Two Hundred Seventy-Five Dollars
($275.00) in US Currency
Seized From: Brenda K. Gray
Date of Seizure: February 1, 2011
Claimant: Brenda K. Gray
Lien Holder: N/A
INITIAL ORDER
This hearing in this matter was conducted in Lawrenceburg, Tennessee, on July
27, 2011, before Margaret R. Robertson, Administrative Law Judge, assigned by the
Secretary of State, and sitting for the Commissioner of the Tennessee Department of
Safety. Orvil Orr, Attorney for the Tennessee Department of Safety, appeared for the
Department of Safety. The Claimant, Brenda K. Gray, represented herself.

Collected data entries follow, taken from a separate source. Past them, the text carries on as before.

(** Modelled from the spec: the remote store behind the TransportClient
    (spec 4.5 and 6), which is not part of the repository.  [GET /list]
    answers the children of an oid, with an ['isfile'] key on files only;
    [GET /props] answers the node's properties; [POST /write] of a
    directory record is an upsert on (parent oid, name): an existing node
    keeps its oid and takes the record's policy and security, a new one
    gets the next free oid. *)
Definition store_list (st : list node) (oid : pyval) : list entry :=
  match oid with
  | PInt z =>
      List.map (fun nd => {| e_name := n_name nd; e_oid := PInt (n_oid nd);
                             e_isfile := if n_isfile nd then Some (PBool true)
                                         else None |})
        (List.filter (fun nd => (n_parent nd =? z)%Z) st)
  | _ => []
  end.

Definition store_props (st : list node) (oid : pyval) : dict :=
  match oid with
  | PInt z =>
      match List.find (fun nd => (n_oid nd =? z)%Z) st with
      | Some nd =>
          ([("oid", PInt (n_oid nd)); ("name", PStr (n_name nd));
            ("parentoid", PInt (n_parent nd));
            ("objectpolicy", n_policy nd); ("security", PStr (n_security nd))]
           ++ (if n_isfile nd then [("isfile", PBool true)] else []))%list
      | None => []
      end
  | _ => []
  end.

Definition fresh_oid (st : list node) : Z :=
  (1 + fold_right Z.max 0 (List.map n_oid st))%Z.

Definition str_of (o : option pyval) : string :=
  match o with Some (PStr s) => s | _ => "" end.

Definition store_write (st : list node) (body : dict)
    : list node * (bool * pyval) :=
  match dict_get "name" body, dict_get "parentoid" body,
        dict_get "objectpolicy" body with
  | Some (PStr nm), Some (PInt par), Some pol =>
      let same nd := (n_parent nd =? par)%Z && (n_name nd =? nm) in
      let sec := str_of (dict_get "security" body) in
      match List.find same st with
      | Some nd =>
          (List.map (fun x => if same x
                              then {| n_oid := n_oid x; n_name := nm;
                                      n_parent := par; n_isfile := n_isfile x;
                                      n_policy := pol; n_security := sec |}
                              else x) st,
           (true, PInt (n_oid nd)))
      | None =>
          ((st ++ [{| n_oid := fresh_oid st; n_name := nm; n_parent := par;
                      n_isfile := false; n_policy := pol;
                      n_security := sec |}])%list,
           (true, PInt (fresh_oid st)))
      end
  | _, _, _ => (st, (false, PNone))
  end.

(** The values of [json.dumps], [json.loads] and [mimetypes.guess_type] at
    the policies and names of the scenarios: a policy [{"label": l}] and
    its text, and [text/plain] for a name ending in [.txt]. *)
Definition dq : string := String "034"%char "".

Definition policy (l : string) : pyval := PDict [("label", PStr l)].

Definition policy_text (l : string) : string :=
  "{" +:+ dq +:+ "label" +:+ dq +:+ ": " +:+ dq +:+ l +:+ dq +:+ "}".

Definition scenario_dumps (v : pyval) : string :=
  match v with
  | PDict [(k, PStr l)] => if k =? "label" then policy_text l else "null"
  | _ => "null"
  end.

Definition scenario_loads (s : string) : option pyval :=
  if s =? policy_text "P0" then Some (policy "P0")
  else if s =? policy_text "P1" then Some (policy "P1")
  else None.

Definition scenario_guess (f : string) : option string * option string :=
  match List.rev (split "." f) with
  | "txt" :: _ :: _ => (Some "text/plain", None)
  | _ => (None, None)
  end.

Definition scenario : Services :=
  {| remote := list node;
     http_list := store_list;
     http_props := store_props;
     http_write := store_write;
     json_loads := scenario_loads;
     json_dumps := scenario_dumps;
     guess_type := scenario_guess |}.

Definition dir_node (oid : Z) (name : string) (parent : Z) : node :=
  {| n_oid := oid; n_name := name; n_parent := parent; n_isfile := false;
     n_policy := policy "P0"; n_security := "S0" |}.

Definition file_node (oid : Z) (name : string) (parent : Z) : node :=
  {| n_oid := oid; n_name := name; n_parent := parent; n_isfile := true;
     n_policy := policy "P0"; n_security := "S0" |}.

(** The root directory has oid 1 and is nobody's child. *)
Definition root_node : node := dir_node 1 "" 0.

(** The world a method leaves, and what it returned. *)
Definition after {SV : Services} {A} (m : @M SV A) (w : world) : world :=
  snd (m w).
Definition result {SV : Services} {A} (m : @M SV A) (w : world) : outcome A :=
  fst (m w).

(** A client whose cache is empty (built while the remote tree was still
    empty) in front of the given tree, and a client just built in front of
    it: [__init__] runs [populate_hierarchy("/", 1)]. *)
Definition fresh (st : list node) : @world scenario :=
  @mkWorld scenario ∅ st [].

Definition connected (st : list node) : @world scenario :=
  after (populate_hierarchy 10 "/" (PInt 1)) (fresh st).

(** The empty remote tree, and the trees of the scenarios. *)
Definition empty_tree : list node := [root_node].
Definition tree_a : list node := [root_node; dir_node 2 "a" 1].
Definition tree_file : list node := [root_node; file_node 2 "log" 1].
Definition tree_parts : list node :=
  [root_node; dir_node 2 "log" 1; file_node 3 "aaa" 2; file_node 4 "aab" 2].

(** ** Vocabulary of the properties *)

(** A character in [a]..[z], and a string of exactly three of them. *)
Definition lowercase (c : ascii) : bool :=
  (Ascii.leb "a" c && Ascii.leb c "z")%char.

Definition lowercase3 (s : string) : bool :=
  match s with
  | String c1 (String c2 (String c3 "")) =>
      lowercase c1 && lowercase c2 && lowercase c3
  | _ => false
  end.

(** The order of [str]: [s <= t]. *)
Definition le_str (s t : string) : Prop := String.leb s t = true.


(** From any world, [m] only appends requests to those already sent, and
    every request it appends satisfies [P]. *)
Definition sends_only {SV : Services} {A} (P : call -> Prop) (m : M A)
    : Prop :=
  forall w, exists cs,
    calls (after m w) = (calls w ++ cs)%list /\ Forall P cs.

(** A request that is a listing; a request that, if it is a write, writes
    a record with the object policy [p]. *)
Definition is_listing (c : call) : Prop :=
  match c with CList _ => True | _ => False end.


(** Whenever [m] returns, the value satisfies [Q]. *)
Definition returns {SV : Services} {A} (Q : A -> Prop) (m : M A) : Prop :=
  forall w a w', m w = (Return a, w') -> Q a.


(** ** Uploads *)

(** What [upload_file] needs beyond [Services]: the local file system
    ([open_rb name] is [open(name, 'rb')], [None] when it raises [OSError])
    and the answer of [POST /write] to one metadata record sent with a
    blob (the new state, [r.ok] and [r.json()[0]["oid"]]). *)
Class Files {SV : Services} : Type :=
  { blob : Type;
    open_rb : string -> option blob;
    http_upload : remote -> dict -> blob -> remote * (bool * pyval) }.

(** How [upload_file] ends when nothing of the core raises: it returns
    [r.ok], or [open] raised [OSError]. *)
Inductive upload_result : Type :=
| Uploaded (ok : bool)
| OSError.

Section Upload.
Context {SV : Services} {FS : Files}.

Notation "x <- m ;; k" := (bind m (fun x => k))
  (at level 100, m at next level, right associativity).
Notation "m ;; k" := (bind m (fun _ => k))
  (at level 100, right associativity).

Definition post_upload (meta : dict) (f : blob) : M (bool * pyval) :=
  fun w => let '(st, r) := http_upload (store w) meta f in
           (Return r, mkWorld (hierarchy w) st (calls w ++ [CWrite meta])).

(** [mimetype] and [security] are the two keys [**kwargs] may carry. *)
Definition upload_file (n : nat) (local_filename data_filename : string)
    (object_policy : pyval) (mimetype security : option pyval)
    : M upload_result :=
  meta <- create_meta n data_filename object_policy
            {| kw_mimetype := mimetype;
               kw_local_filename := Some local_filename;
               kw_security := security |} ;;
  match open_rb local_filename with
  | None => ret OSError
  | Some f =>
      res <- post_upload meta f ;;
      let '(ok, oid) := res in
      (if ok then record (StrKey data_filename) oid else ret tt) ;;
      ret (Uploaded ok)
  end.

Definition append_file (n : nat) (local_filename data_filename : string)
    (object_policy : pyval) : M upload_result :=
  part <- get_part n data_filename object_policy ;;
  upload_file n local_filename (data_filename +:+ "/" +:+ part)
    object_policy None None.

End Upload.

(** Modelled from the spec: the remote store's answer to a file upload
    (spec 6), an upsert on (parent oid, name) like a directory write, the
    node being a file; the content is not kept. *)
Definition store_upload (st : list node) (meta : dict) (content : string)
    : list node * (bool * pyval) :=
  match dict_get "name" meta, dict_get "parentoid" meta,
        dict_get "objectpolicy" meta with
  | Some (PStr nm), Some (PInt par), Some pol =>
      let same nd := (n_parent nd =? par)%Z && (n_name nd =? nm) in
      let sec := str_of (dict_get "security" meta) in
      match List.find same st with
      | Some nd =>
          (List.map (fun x => if same x
                              then {| n_oid := n_oid x; n_name := nm;
                                      n_parent := par; n_isfile := true;
                                      n_policy := pol; n_security := sec |}
                              else x) st,
           (true, PInt (n_oid nd)))
      | None =>
          ((st ++ [{| n_oid := fresh_oid st; n_name := nm; n_parent := par;
                      n_isfile := true; n_policy := pol;
                      n_security := sec |}])%list,
           (true, PInt (fresh_oid st)))
      end
  | _, _, _ => (st, (false, PNone))
  end.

The subject of this hearing was the proposed forfeiture of the seized currency for
its alleged use or intended use or receipt in violation of the Tennessee Drug Control Act,
T.C.A. §39-17-401, et seq., T.C.A. §53-11-451(a)(4) and T.C.A. §53-11-451(a)(6)A.
After consideration of the evidence offered, the arguments of counsel, and the
entire record in this matter, it is ORDERED that the seized currency be immediately
RETURNED to the Claimant. This decision is based upon the following Findings of
Fact and Conclusions of Law.
FINDINGS OF FACT
1.
On February 1, 2011, Detectives Zaidan and Stanfield of the Maury County
Sheriff’s Department observed two men purchasing a quantity of pseudoephedrine in
Wal-Mart. The men were then driven to CVS Pharmacy, where one man purchased
lithium batteries and the other purchased another quantity of pseudoephedrine.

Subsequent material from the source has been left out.